══ INPUT

(* ===== verification/Scheduler.v ===== *)
(** * Scheduler: the queue of threads

    Models [common/source/kernel/Scheduler.cpp] with the parts of [Thread.cpp],
    [UserThread.cpp] and [Syscall.cpp] it works with: [schedule], adding, putting
    to sleep, waking, killing and destroying threads, the sleep until a point in
    time, the calibration of the time-stamp counter against the timer interrupt,
    and the system calls [sleep] and [clock].  A thread object is an entry of the
    store [thr], named by its address.  Successive reads of the time-stamp
    counter are [rdtsc 0], [rdtsc 1], ...  What the scheduler needs of a process
    is the class [ProcessOps]; [Threads.UserProcess] implements it.  Locks that
    only order these operations (the memory manager's lock in [addNewThread])
    and debug output are left out. *)

From stdpp Require Import relations.
From S2P Require Import Prelude Threads.

Module Sched.

Abbreviation ThreadState := Threads.ThreadState.
Abbreviation Running := Threads.Running.
Abbreviation Sleeping := Threads.Sleeping.
Abbreviation ToBeDestroyed := Threads.ToBeDestroyed.

#[local] Existing Instance Threads.ThreadState_eq_dec.

(** ** Data *)

Definition CALIBRATION_INTERRUPTS : Z := 51.
Definition CALIBRATION_FREQUENCY : Z := 300.

Inductive TYPE := KERNEL_THREAD | USER_THREAD.

#[export] Instance TYPE_eq_dec : EqDecision TYPE.
Proof. solve_decision. Defined.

════

PROBLEM REQUIREMENTS:
Which lines run from the one containing "From stdpp Require Import relations." to the end of the entries above? Print them exactly, both ends included, and nothing else.

THE ANSWER:
From stdpp Require Import relations.
From S2P Require Import Prelude Threads.

Module Sched.

Abbreviation ThreadState := Threads.ThreadState.
Abbreviation Running := Threads.Running.
Abbreviation Sleeping := Threads.Sleeping.
Abbreviation ToBeDestroyed := Threads.ToBeDestroyed.

#[local] Existing Instance Threads.ThreadState_eq_dec.

(** ** Data *)

Definition CALIBRATION_INTERRUPTS : Z := 51.
Definition CALIBRATION_FREQUENCY : Z := 300.

Inductive TYPE := KERNEL_THREAD | USER_THREAD.

#[export] Instance TYPE_eq_dec : EqDecision TYPE.
Proof. solve_decision. Defined.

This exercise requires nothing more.